(Dataset records)
↓↓↓

(* ===== verification/Vmm.v ===== *)
(** Lobo's virtual memory manager (src/src/lobo/mem/vmm.cpp,
    arch/x86_64/vmm.cpp, kernel/vmm.h, kernel/mem/memmap.h) over page tables in
    kernel memory.

    A walk here always sees the tables as they are in memory; the processor's
    cache of translations, and the functions that invalidate it by address, are
    in [Tlb]. *)

From S2P Require Import Prelude Memory AwdAlloc PageTable PageBuilder Lobo KernelBitset Pmm KernelHeap.
Local Open Scope Z_scope.
Local Open Scope mach_scope.

(** ** vmm.h *)

Definition VMM_PAGE_PRESENT : Z := 1.
Definition VMM_PAGE_WRITE : Z := 2.
Definition VMM_MAP_UNBACKED : Z := 1.
Definition VMM_MAP_REGION_KERNEL : Z := 2.
Definition VMM_MAP_PHYS : Z := 8.

Definition VMM_PAGE_CREATE_ENTRY (x flags : Z) : Z := Z.lor x flags.
(** [x & (~0xFF)]: the int [~0xFF] is sign-extended to 64 bits. *)
Definition VMM_PAGE_ENTRY_ADDR (x : Z) : Z := Z.land x (2 ^ 64 - 2 ^ 8).

(** ** arch/x86_64/vmm.cpp *)

Definition find_page_table (pt index : Z) (create : bool) : ST kstate Z :=
  m ← gets k_mem;
  if entry m pt index =? 0 then
    if negb create then mret 0
    else
      table ← kmalloc_aligned 4096 4096;
      modify (fun s => set_kmem (memset (k_mem s) table 0 4096) s) ;;
      let table_phys := MEM_VIRT_TO_PHYS table in
      modify (fun s => set_kmem
        (set_entry (k_mem s) pt index (VMM_PAGE_CREATE_ENTRY table_phys 3)) s) ;;
      mret table
  else mret (MEM_PHYS_TO_VIRT (VMM_PAGE_ENTRY_ADDR (entry m pt index))).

↑↑↑

*Activity:* Return all data verbatim.

*Worked solution:*
(* ===== verification/Vmm.v ===== *)
(** Lobo's virtual memory manager (src/src/lobo/mem/vmm.cpp,
    arch/x86_64/vmm.cpp, kernel/vmm.h, kernel/mem/memmap.h) over page tables in
    kernel memory.

    A walk here always sees the tables as they are in memory; the processor's
    cache of translations, and the functions that invalidate it by address, are
    in [Tlb]. *)

From S2P Require Import Prelude Memory AwdAlloc PageTable PageBuilder Lobo KernelBitset Pmm KernelHeap.
Local Open Scope Z_scope.
Local Open Scope mach_scope.

(** ** vmm.h *)

Definition VMM_PAGE_PRESENT : Z := 1.
Definition VMM_PAGE_WRITE : Z := 2.
Definition VMM_MAP_UNBACKED : Z := 1.
Definition VMM_MAP_REGION_KERNEL : Z := 2.
Definition VMM_MAP_PHYS : Z := 8.

Definition VMM_PAGE_CREATE_ENTRY (x flags : Z) : Z := Z.lor x flags.
(** [x & (~0xFF)]: the int [~0xFF] is sign-extended to 64 bits. *)
Definition VMM_PAGE_ENTRY_ADDR (x : Z) : Z := Z.land x (2 ^ 64 - 2 ^ 8).

(** ** arch/x86_64/vmm.cpp *)

Definition find_page_table (pt index : Z) (create : bool) : ST kstate Z :=
  m ← gets k_mem;
  if entry m pt index =? 0 then
    if negb create then mret 0
    else
      table ← kmalloc_aligned 4096 4096;
      modify (fun s => set_kmem (memset (k_mem s) table 0 4096) s) ;;
      let table_phys := MEM_VIRT_TO_PHYS table in
      modify (fun s => set_kmem
        (set_entry (k_mem s) pt index (VMM_PAGE_CREATE_ENTRY table_phys 3)) s) ;;
      mret table
  else mret (MEM_PHYS_TO_VIRT (VMM_PAGE_ENTRY_ADDR (entry m pt index))).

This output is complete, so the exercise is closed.